[Dataset excerpts]
++++++++

(* ===== verification/DimensionItem.v ===== *)
(** * One dimension of the dimensions panel
    ([components/Dimensions/DimensionItem.js])

    The item keeps two flags: whether the mouse is over it and whether its
    options button has been clicked.  The options button is rendered while
    the mouse is over an item that is not selected, and it calls
    [toggleHoverListener] when the options menu opens and closes; the
    [setState] of that listener runs [onMouseExit] as its callback, after
    the update, so the callback reads the toggled flag.  Events of the
    page are modelled as a step function on the flags and the [isSelected]
    prop, and the states the page can reach as an inductive relation. *)

From stdpp Require Import base list strings.
From Stdlib Require Import String.
From S2P Require Import Prelude JsValue I18n.

Open Scope string_scope.

Module DimensionItem.

(** [state = { mouseOver: false, optionButtonClicked: false }] (line 39). *)
Record hover_state := mkHover {
  mouseOver : bool;
  optionButtonClicked : bool }.

Definition initial_hover : hover_state := mkHover false false.

Definition onMouseOver (s : hover_state) : hover_state :=
  mkHover true (optionButtonClicked s).

Definition onMouseExit (s : hover_state) : hover_state :=
  if negb (optionButtonClicked s) then mkHover false (optionButtonClicked s) else s.

(** [setState(update, () => this.onMouseExit())]: the callback sees the
    updated state. *)
Definition toggleHoverListener (s : hover_state) : hover_state :=
  onMouseExit (mkHover (mouseOver s) (negb (optionButtonClicked s))).

Inductive dimension_icon : Type :=
| DataIcon
| PeriodIcon
| OrgUnitIcon
| GenericDimension.

(** [fixedDimensionIcons[this.props.id] || <GenericDimension />]: the
    table is keyed by [Data], [Period] and [OrgUnit]. *)
Definition getDimensionIcon (id : string) : dimension_icon :=
  if String.eqb id "Data" then DataIcon
  else if String.eqb id "Period" then PeriodIcon
  else if String.eqb id "OrgUnit" then OrgUnitIcon
  else GenericDimension.

(** The text of the label: [{' '}{i18n.t(displayName)}{' '}]. *)
Definition getDimensionType (displayName : string) : string :=
  " " ++ i18n_t displayName [] ++ " ".

(** [e.dataTransfer.setData('text', e.target.id)]: the data a drag
    carries. *)
Definition onDragStart (targetId : string) : string * string := ("text", targetId).

Definition checkIfRecommended (isRecommended isSelected : bool) : bool :=
  isRecommended && negb isSelected.

Definition renderOptionsOnHover (isSelected : bool) (s : hover_state) : bool :=
  negb isSelected && mouseOver s.

(** ** The item on the page *)

(** What can happen to a rendered item: the two mouse events of its [li]
    (lines 102-103), a call of the listener by the options button, which
    exists only while it is rendered, and a new [isSelected] prop. *)
Inductive hover_event : Type :=
| EvMouseOver
| EvMouseLeave
| EvToggle
| EvSelected (b : bool).

Record item_ui := mkItemUi {
  ui_selected : bool;
  ui_hover : hover_state }.

Definition enabled (u : item_ui) (e : hover_event) : bool :=
  match e with
  | EvToggle => renderOptionsOnHover (ui_selected u) (ui_hover u)
  | _ => true
  end.

Definition hover_step (u : item_ui) (e : hover_event) : item_ui :=
  match e with
  | EvMouseOver => mkItemUi (ui_selected u) (onMouseOver (ui_hover u))
  | EvMouseLeave => mkItemUi (ui_selected u) (onMouseExit (ui_hover u))
  | EvToggle => mkItemUi (ui_selected u) (toggleHoverListener (ui_hover u))
  | EvSelected b => mkItemUi b (ui_hover u)
  end.

Inductive reachable : item_ui -> Prop :=
| reachable_init b : reachable (mkItemUi b initial_hover)
| reachable_step u e : reachable u -> enabled u e = true -> reachable (hover_step u e).

(** A run of events, each applied when it is enabled. *)
Fixpoint run_events (u : item_ui) (es : list hover_event) : item_ui :=
  match es with
  | [] => u
  | e :: es' => run_events (if enabled u e then hover_step u e else u) es'
  end.

End DimensionItem.

(** ** Facts about the hover state *)
Module DimensionItemFacts.
Import DimensionItem.

(** Every step keeps "clicked implies hovered". *)
Lemma hover_step_inv u e :
  enabled u e = true ->
  implb (optionButtonClicked (ui_hover u)) (mouseOver (ui_hover u)) = true ->
  implb (optionButtonClicked (ui_hover (hover_step u e))) (mouseOver (ui_hover (hover_step u e))) = true.
Proof.
  destruct u as [sel [m c]], e; simpl; unfold toggleHoverListener, onMouseExit;
    destruct sel, m, c; simpl; done.
Qed.

Lemma reachable_inv u :
  reachable u -> implb (optionButtonClicked (ui_hover u)) (mouseOver (ui_hover u)) = true.
Proof. induction 1; [done|]. by apply hover_step_inv. Qed.

Lemma run_events_reachable u es : reachable u -> reachable (run_events u es).
Proof.
  revert u. induction es as [|e es IH]; intros u Hu; simpl; [done|]. apply IH.
  destruct (enabled u e) eqn:He; [by constructor|done].
Qed.

(** C37: the states an item reaches are exactly those in which a clicked
    options button goes with the mouse over the item. *)
Theorem reachable_iff (u : item_ui) :
  reachable u <-> (optionButtonClicked (ui_hover u) = true -> mouseOver (ui_hover u) = true).
Proof.
  split.
  - intros Hr Hc. pose proof (reachable_inv u Hr) as Hi. rewrite Hc in Hi. done.
  - destruct u as [sel [m c]]; simpl. intros Himp.
    assert (reachable (run_events (mkItemUi false initial_hover)
                         ((if m then [EvMouseOver] else []) ++ (if c then [EvToggle] else [])
                          ++ [EvSelected sel])))
      as Hr by (apply run_events_reachable; constructor).
    destruct m, c; [| | by specialize (Himp eq_refl) |]; exact Hr.
Qed.

(** C38: once the options button is clicked, only the listener clears the
    hover: through any events other than a toggle the item stays hovered
    with the button clicked, so whenever it is not selected it renders its
    options, also after the mouse has left it. *)
Theorem hover_sticky_until_toggle (u : item_ui) (es : list hover_event) :
  reachable u -> optionButtonClicked (ui_hover u) = true -> Forall (fun e => e <> EvToggle) es ->
  let u' := run_events u es in
  mouseOver (ui_hover u') = true /\ optionButtonClicked (ui_hover u') = true /\
  renderOptionsOnHover (ui_selected u') (ui_hover u') = negb (ui_selected u').
Proof.
  intros Hr Hc Hes. pose proof (reachable_inv u Hr) as Hm. rewrite Hc in Hm. simpl in Hm.
  revert u Hr Hc Hm. induction Hes as [|e es He Hes IH]; intros u Hr Hc Hm; cbv zeta; simpl.
  - unfold renderOptionsOnHover. rewrite Hm. by rewrite andb_true_r.
  - assert (enabled u e = true) as He' by (destruct e; done). rewrite He'.
    apply IH; [by constructor | |]; destruct u as [sel [m c]]; simpl in *; subst;
      destruct e; done.
Qed.

(** C39: the options menu of an item can always be closed: from every
    reachable state, the mouse leaving the item, the item being deselected,
    a call of the listener (made only if the options button is rendered)
    and the item's selection being restored bring the hover state back to
    its initial value. *)
Theorem hover_recovers (u : item_ui) :
  reachable u ->
  run_events u [EvMouseLeave; EvSelected false; EvToggle; EvSelected (ui_selected u)] =
    mkItemUi (ui_selected u) initial_hover.
Proof.
  intros Hr. pose proof (reachable_inv u Hr) as Hi.
  destruct u as [sel [[] []]]; destruct sel; done.
Qed.

(** ** Witnesses *)

(** An unselected item whose options menu was opened. *)
Definition ex_clicked : item_ui :=
  hover_step (hover_step (mkItemUi false initial_hover) EvMouseOver) EvToggle.

Lemma hover_sticky_until_toggle_witness :
  let u' := run_events ex_clicked [EvSelected true; EvMouseLeave; EvSelected false] in
  mouseOver (ui_hover u') = true /\ optionButtonClicked (ui_hover u') = true /\
  renderOptionsOnHover (ui_selected u') (ui_hover u') = negb (ui_selected u').
Proof.
  apply hover_sticky_until_toggle.
  - apply (reachable_step _ EvToggle); [|reflexivity].
    apply (reachable_step _ EvMouseOver); [constructor | reflexivity].
  - reflexivity.
  - repeat constructor; discriminate.
Defined.

Lemma hover_recovers_witness :
  run_events ex_clicked [EvMouseLeave; EvSelected false; EvToggle; EvSelected false] =
    mkItemUi false initial_hover.
Proof.
  apply (hover_recovers ex_clicked).
  apply (reachable_step _ EvToggle); [|reflexivity].
  apply (reachable_step _ EvMouseOver); [constructor | reflexivity].
Defined.

End DimensionItemFacts.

++++++++

__WORK ITEM__.
The number alone is wanted: how many lines of the records above include the string "only".

__REPLY TO THE TASK__.
3